Naive and primed/memory CD4 T cells are distinguished by changes in the expression of activation/adhesion molecules that correspond with an altered function. Adoptively transferred TCR transgenic (tg) CD4 T cells specific for ovalbumin peptide (OVA-pep) were analysed for changing phenotype and the speed of change in vivo following antigen challenge with alum-precipitated (ap) OVA-pep, a conjugate that stimulated a T_h2-type cytokine response.
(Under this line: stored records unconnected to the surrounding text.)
(** ** The invariant of the node *)

Section invariant.
Context `{Target, Crypto, UnsignedVarint, QuickProtobuf, MultiaddrLib, !Libp2p, Psa, Snow}.
Context `{!Postcard NodeHello, !Postcard NodeHelloResponse, !Postcard NodeHelloTranscript}.
Context `{!Postcard NetworkMessage, !Postcard AnnounceRequest, !Postcard AnnounceResponse,
  !Postcard SyncRequest, !Postcard SyncResponse}.
Context `{!ProtobufLaws, !PostcardLaws NetworkMessage, !CryptoLaws, !SnowLaws}.
Context {S : Type} `{!Storage S, !Stops S} (view_of : S → view) (healthy : S → Prop).
Context `{!StorageLaws S view_of healthy}.
Context (U : Block → Prop) (missing : option (bytes * Z)) `{!Delivered U missing}.
Context (node_identity : IdentityManager) (transport_identity : TransportIdentityManager) (config : NetworkConfig).
Context (o0 : option (Block * bytes)) (e0 : NodeEngine).
#[local] Abbreviation en_step := (en_step node_identity transport_identity config).
#[local] Abbreviation en_run := (en_run node_identity transport_identity config).
#[local] Abbreviation peer_event_ok := (peer_event_ok node_identity transport_identity config).
#[local] Abbreviation linked := (linked node_identity transport_identity config).
#[local] Abbreviation establish_session := (establish_session node_identity transport_identity config).
Implicit Types hist : list Launch.
(** * promote_pipeline: ingredient parsing and identity resolution

    A shallow embedding of the Python sources
    - [pipeline.py]            (normalizer, ingredient text parser, promotion loop),
    - [phase2_alias_job.py]    (dedup normalizer, candidate generator,
                               decision classifier, merge executor),
    - [fill_key_norm.py]       (backfill normalizer),
    - [resolve_collisions.py]  (collision resolver),
    and the properties of the specification that were checked against them.

    Python [str] values are lists of Unicode code points.  What the code takes
    from the Python library and from the database engine (the Unicode
    character database, [difflib], psycopg2 cursors) is an interface
    ([Class Unicode], [Class Difflib], [Class Store]); the functions of the
    repository are written over these interfaces, and a small concrete
    instance of each is given for evaluation on concrete inputs. *)

From Stdlib Require Import List Bool Arith ZArith NArith QArith Qpower Qfield Lia Sorted.
From Stdlib Require Ascii String.
Import ListNotations String.StringSyntax.
Delimit Scope string_scope with string.

Set Implicit Arguments.

(* ================================================================== *)
(** * Python strings *)
(* ================================================================== *)

Module PyStr.

(** A character is a code point, a [str] a list of them. *)
Definition char := N.
Definition str := list char.
(** X19.  With [compute_metrics] set, [sample_iterative] prints one report
    between the printed length and the presenter's events, whatever [kind],
    [index] and [path] are, and never fails in the metric loop.  Each of the
    four printed averages is the running sum of that metric over the [N]
    aligned pairs [(y_true[k], y_pred[k])] of the stitched sequences, one
    term per time step, divided by [N]; the maximum error is taken on
    [pred - y].  Without [compute_metrics] the events are the same with the
    report left out.
    The data model is assumed: targets and predictions of [D] frames, and
    frames with no axis of size one, so that [squeeze()] removes the batch
    axis alone. *)
Theorem sample_iterative_metrics {Frame Sc : Type} {shaped : Shaped Frame} (sc : Scalars Sc)
    (field : Losses Frame Sc) (fuel : nat) (model : Model Frame)
    (dataset : Dataset Frame) (samples : list (Sample Frame)) :
  in_range_samples dataset = Some samples ->
  (1 <= length samples)%nat ->
  2 <= depth dataset ->
  forallb (wf_sample (depth dataset)) samples = true ->
  (forall x, Z.of_nat (length (model x)) = depth dataset) ->
  (forall x, no_unit_axis (model x) = true) ->
  (length samples <= fuel)%nat ->
  exists y_true y_pred r,
    result (rollout (Sc:=Sc) fuel model dataset) = Done (y_true, y_pred) /\
    length (zip y_true y_pred) = ds_len dataset /\
    (forall path kind name index,
       exists shown_pred shown_true,
         sample_iterative sc field fuel model dataset path kind name true index =
           (trace (rollout (Sc:=Sc) fuel model dataset) ++
            EvSampled (ds_len dataset) :: EvRolloutReport name r ::
            trace (plot_inference_results_direct (Sc:=Sc) shown_pred shown_true
                     path kind name),
            result (plot_inference_results_direct (Sc:=Sc) shown_pred shown_true
                      path kind name)) /\
         sample_iterative sc field fuel model dataset path kind name false index =
           (trace (rollout (Sc:=Sc) fuel model dataset) ++
            EvSampled (ds_len dataset) ::
            trace (plot_inference_results_direct (Sc:=Sc) shown_pred shown_true
                     path kind name),
            result (plot_inference_results_direct (Sc:=Sc) shown_pred shown_true
                      path kind name))) /\
    avg_mse_loss r =
      fdiv sc (running_sum sc (fun yp => mse_loss field yp.2 yp.1) (zip y_true y_pred))
        (of_int sc (Z.of_nat (ds_len dataset))) /\
    avg_l2_loss r =
      fdiv sc (running_sum sc (fun yp => lp_loss field yp.2 yp.1) (zip y_true y_pred))
        (of_int sc (Z.of_nat (ds_len dataset))) /\
    avg_h1_loss r =
      fdiv sc (running_sum sc (fun yp => sobolev_loss field yp.2 yp.1) (zip y_true y_pred))
        (of_int sc (Z.of_nat (ds_len dataset))) /\
    avg_max_error r =
      fdiv sc (running_sum sc (fun yp => max_abs field (tsub field yp.2 yp.1))
                 (zip y_true y_pred))
        (of_int sc (Z.of_nat (ds_len dataset))).
Proof.
  intros Hs Hn Hd Hwf Hm Hax Hf.
  destruct (sample_iterative_stitched sc field fuel model dataset samples Hs Hn Hd Hwf Hm Hax Hf)
    as (y_true & y_pred & Hres & Ht & Hp & _ & Hrun).
  exists y_true, y_pred, (rollout_report sc field (Z.of_nat (ds_len dataset)) y_true y_pred).
  split; [done|]. split; [rewrite length_zip; lia|]. split.
  - intros path kind name index. eexists _, _. split; by rewrite Hrun.
  - destruct (rollout_totals_from sc field (zip y_true y_pred) (zero_totals sc))
      as (H1 & H2 & H3 & H4).
    unfold rollout_report, rollout_totals, running_sum. cbn [avg_mse_loss avg_l2_loss avg_h1_loss avg_max_error].
    by rewrite H1, H2, H3, H4.
Qed.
The change of CD45RB in relation to number of divisions showed that the transition from CD45RB^hi (naive) to CD45RB^low (primed/memory) was incremental; with each cell cycle the number of CD45RB^hi molecules on the cell surface was diluted by approximately half and replaced by the low-weight isoform. Similarly, the change to CD44^hi expression increased gradually during four rounds of proliferation. The loss of CD62L expression occurred early and was independent of cell division. CD69 was up-regulated quickly within 1–2 cycles, but down-regulated after about seven divisions. The expression of CD49d was not altered during the early rounds of division, although it was up-regulated on 30–60% of tg T cells dividing repeatedly (≥8 cycles). When analysed on day 3 following stimulation, CD25 was no longer up-regulated. The intra-peritoneal injection of ap-OVA-pep stimulated tg T cells in the spleen and mesenteric lymph node one day in advance of those in more distant peripheral lymph nodes. Evidence indicated that residual antigen persisted for at least 4 weeks and was able to stimulate naive tg T cells. However, residual antigen had no net effect on extending or reducing survival of the transferred population.